SUPPLIED DATA:
(** X15. Identifiers start again at 1 with every start of the camera,
    while enrolment, the attendance log and the debounce registry are
    kept: in the first cycle after a start, whatever the outcome of the
    camera request and whatever happened before, nothing is paired and
    the detections are stamped 1, 2, ..., n in their order, the table
    holding exactly these tracks. *)
Theorem first_cycle_after_start
  (s : AppState) (o : CameraOutcome) (faces : list FaceResult) (currentTime : Z) :
  let s0 := handleStartCamera s o in
  let r := reconcile (trackedFaces s0) (nextFaceId s0) faces currentTime in
  let ids := consecutiveFrom 1 (length faces) in
  students s0 = students s
  /\ attendance s0 = attendance s
  /\ lastAttendanceLog s0 = lastAttendanceLog s
  /\ r_matchedPairs r = []
  /\ r_detections r = map (fun p => set_persistentId (snd p) (fst p)) (combine ids faces)
  /\ r_trackedFaces r = map (fun p => (fst p, trackOf (snd p) currentTime)) (combine ids faces)
  /\ r_nextFaceId r = 1 + Z.of_nat (length faces).
Proof.
  assert (E : trackedFaces (handleStartCamera s o) = JsMap.empty
              /\ nextFaceId (handleStartCamera s o) = 1
              /\ students (handleStartCamera s o) = students s
              /\ attendance (handleStartCamera s o) = attendance s
              /\ lastAttendanceLog (handleStartCamera s o) = lastAttendanceLog s)
    by (destruct o; repeat split).
  cbv zeta. destruct E as (-> & -> & -> & -> & ->).
  split; [reflexivity|]. split; [reflexivity|]. split; [reflexivity|].
  unfold reconcile. simpl matchTracks. cbv iota. simpl applyMatches. cbv iota.
  rewrite createTracks_all_unused by (intros k []).
  simpl. repeat split.
Qed.

(** ** The attendance loop, continued *)

Section AttendanceMore.

Variables (students : JsMap.t StudentInfo) (now : Z).

Lemma logFace_face (f : FaceResult) (att : list AttendanceRecord) (log : JsMap.t Z) :
  fst (fst (logFace students now f att log)) = attachStudent students f.
Proof.
  unfold logFace, attachStudent.
  destruct (persistentId f) as [id|]; [|reflexivity].
  destruct (truthy id); [|reflexivity].
  destruct (JsMap.get students id); [|reflexivity].
  destruct (shouldLog (JsMap.get log id) now); reflexivity.
Qed.

Lemma logAttendance_faces (faces : list FaceResult) (att : list AttendanceRecord)
  (log : JsMap.t Z) :
  fst (fst (logAttendance students now faces att log)) = map (attachStudent students) faces.
Proof.
  revert att log. induction faces as [|f rest IH]; intros att log; [reflexivity|].
  simpl logAttendance.
  pose proof (logFace_face f att log) as Hf.
  destruct (logFace students now f att log) as [[f' a1] l1].
  pose proof (IH a1 l1) as Hr.
  destruct (logAttendance students now rest a1 l1) as [[r' a2] l2].
  simpl in *. congruence.
Qed.

(** The records a cycle appends: each one carries the time of the cycle,
    the identifier of some face of the cycle, enrolled, and that face's
    emotion; with distinct identifiers on the faces, no identifier is
    logged twice. *)
Lemma logAttendance_records (faces : list FaceResult) (att : list AttendanceRecord)
  (log : JsMap.t Z) :
  exists extra,
    snd (fst (logAttendance students now faces att log)) = att ++ extra
    /\ (forall rec, In rec extra ->
          timestamp rec = now
          /\ JsMap.has students (att_persistentId rec) = true
          /\ exists f, In f faces /\ persistentId f = Some (att_persistentId rec)
                       /\ att_emotion rec = emotion f)
    /\ (NoDup (map persistentId faces) -> NoDup (map att_persistentId extra)).
Proof.
  revert att log. induction faces as [|f rest IH]; intros att log.
  - exists []. simpl. rewrite app_nil_r. split; [reflexivity|].
    split; [intros rec []|intros _; constructor].
  - simpl logAttendance.
    assert (Hcase :
      (exists id f', persistentId f = Some id
         /\ shouldEmit students log now id = true
         /\ logFace students now f att log
            = (f', att ++ [mkAttendance id now (emotion f)], JsMap.set log id now))
      \/ (exists f', logFace students now f att log = (f', att, log))).
    { destruct (persistentId f) as [id|] eqn:Hid.
      - destruct (shouldEmit students log now id) eqn:He.
        + left. destruct (logFace_emits students now f att log id Hid He) as (f' & Hf').
          exists id, f'. auto.
        + right. apply logFace_silent. intros id' H. congruence.
      - right. apply logFace_silent. intros id' H. congruence. }
    destruct Hcase as [(id & f' & Hid & He & ->)|(f' & ->)].
    + destruct (IH (att ++ [mkAttendance id now (emotion f)]) (JsMap.set log id now))
        as (extra & Hatt & Hrec & Hnd).
      destruct (logAttendance students now rest
                  (att ++ [mkAttendance id now (emotion f)]) (JsMap.set log id now))
        as [[r' a'] l'].
      simpl in *. exists (mkAttendance id now (emotion f) :: extra).
      split; [rewrite Hatt, <- app_assoc; reflexivity|]. split.
      * intros rec [<-|Hin].
        -- simpl. split; [reflexivity|]. split.
           ++ unfold shouldEmit in He. apply andb_true_iff in He. destruct He as [He _].
              apply andb_true_iff in He. apply He.
           ++ exists f. auto.
        -- destruct (Hrec rec Hin) as (H1 & H2 & g & Hg & H3).
           split; [exact H1|]. split; [exact H2|]. exists g. split; [right|]; assumption.
      * intros Hn. inversion Hn as [|? ? Hnotin Hn']. subst.
        simpl. constructor; [|apply Hnd; exact Hn'].
        intros Hin. apply in_map_iff in Hin. destruct Hin as (rec & Hrid & Hin).
        destruct (Hrec rec Hin) as (_ & _ & g & Hg & Hgid & _).
        apply Hnotin. rewrite Hid, <- Hrid, <- Hgid. apply in_map. exact Hg.
    + destruct (IH att log) as (extra & Hatt & Hrec & Hnd).
      destruct (logAttendance students now rest att log) as [[r' a'] l'].
      simpl in *. exists extra. split; [exact Hatt|]. split.
      * intros rec Hin. destruct (Hrec rec Hin) as (H1 & H2 & g & Hg & H3).
        split; [exact H1|]. split; [exact H2|]. exists g. split; [right|]; assumption.
      * intros Hn. inversion Hn. subst. apply Hnd. assumption.
Qed.

End AttendanceMore.

Lemma analysisSucceeded_fields (s : AppState) (faces : list FaceResult) (now : Z) :
  let r := reconcile (trackedFaces s) (nextFaceId s) faces now in
  let l := logAttendance (students s) now (r_detections r)
             (attendance s) (lastAttendanceLog s) in
  detectionResult (analysisSucceeded s faces now) = fst (fst l)
  /\ attendance (analysisSucceeded s faces now) = snd (fst l)
  /\ lastAttendanceLog (analysisSucceeded s faces now) = snd l
  /\ students (analysisSucceeded s faces now) = students s.
Proof.
  cbv zeta. unfold analysisSucceeded.
  destruct (tryBlock_fields (students s) (isApiError s) s faces now)
    as (H1 & H2 & H3 & H4 & _).
  repeat split; assumption.
Qed.

(** A whole cycle shows, logs and records what the [try] block does in
    the closure of the render the cycle starts in. *)
Lemma captureAndAnalyze_detected (s : AppState) (faces : list FaceResult) (now : Z) :
  isProcessing s = false ->
  stream s = true ->
  let whole := captureAndAnalyze s (Detected faces) now in
  let block := tryBlock (students s) (isApiError s) s faces now in
  detectionResult whole = detectionResult block
  /\ attendance whole = attendance block
  /\ lastAttendanceLog whole = lastAttendanceLog block
  /\ students whole = students block.
Proof.
  intros Hp Hs. cbv zeta.
  assert (E : isProcessing s || negb (stream s) = false) by (rewrite Hp, Hs; reflexivity).
  unfold captureAndAnalyze, beginCycle. rewrite E.
  unfold completeCycle, tryBlock.
  cbn [trackedFaces nextFaceId attendance lastAttendanceLog capturedStudents
       capturedIsApiError].
  destruct (logAttendance (students s) now
              (r_detections (reconcile (trackedFaces s) (nextFaceId s) faces now))
              (attendance s) (lastAttendanceLog s)) as [[f a] l].
  split; [reflexivity|]. split; [reflexivity|]. split; reflexivity.
Qed.
(* ===== verification/_CoqProject ===== *)
-Q . S2P
Prelude.v
CLib.v
Trace.v
Slice.v
Order.v
KVStore.v
Neighbors.v
Count.v
PQueue.v
BasicAttack.v
LocalityAttack.v
Defense.v
BitText.v
Bloom.v
DList.v
LruCache.v
Container.v
Ddfs.v
Coding.v
FilterPolicy.v
DbFormat.v
InternalOrder.v
FileNames.v
Status.v
Files.v
StdSet.v
VersionEdit.v
Version.v
VersionBuilder.v
Arena.v
Crc32c.v
SkipList.v
WriteBatch.v
MemTable.v
LogFormat.v
VersionSet.v
Manifest.v
DbWrite.v
Iterators.v
Block.v
TableFormat.v
FilterBlock.v
Table.v
TableSpec.v
TableGet.v
VersionGet.v
Compaction.v
DbCompact.v
CompactionRun.v
Merger.v
TwoLevel.v
TableIter.v
TableCache.v
MemIter.v
FlushTable.v
Background.v
DbRead.v
DbOpen.v
DbRecover.v
DbExec.v
DbIter.v
VersionIter.v
Cache.v
CacheMem.v
Snapshots.v
CacheSpec.v
CacheRefine.v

THE PROBLEM: Search the records for lines holding the word "length", then copy each line you find.

SOLUTION TO THE EXERCISE:
  let ids := consecutiveFrom 1 (length faces) in
  /\ r_nextFaceId r = 1 + Z.of_nat (length faces).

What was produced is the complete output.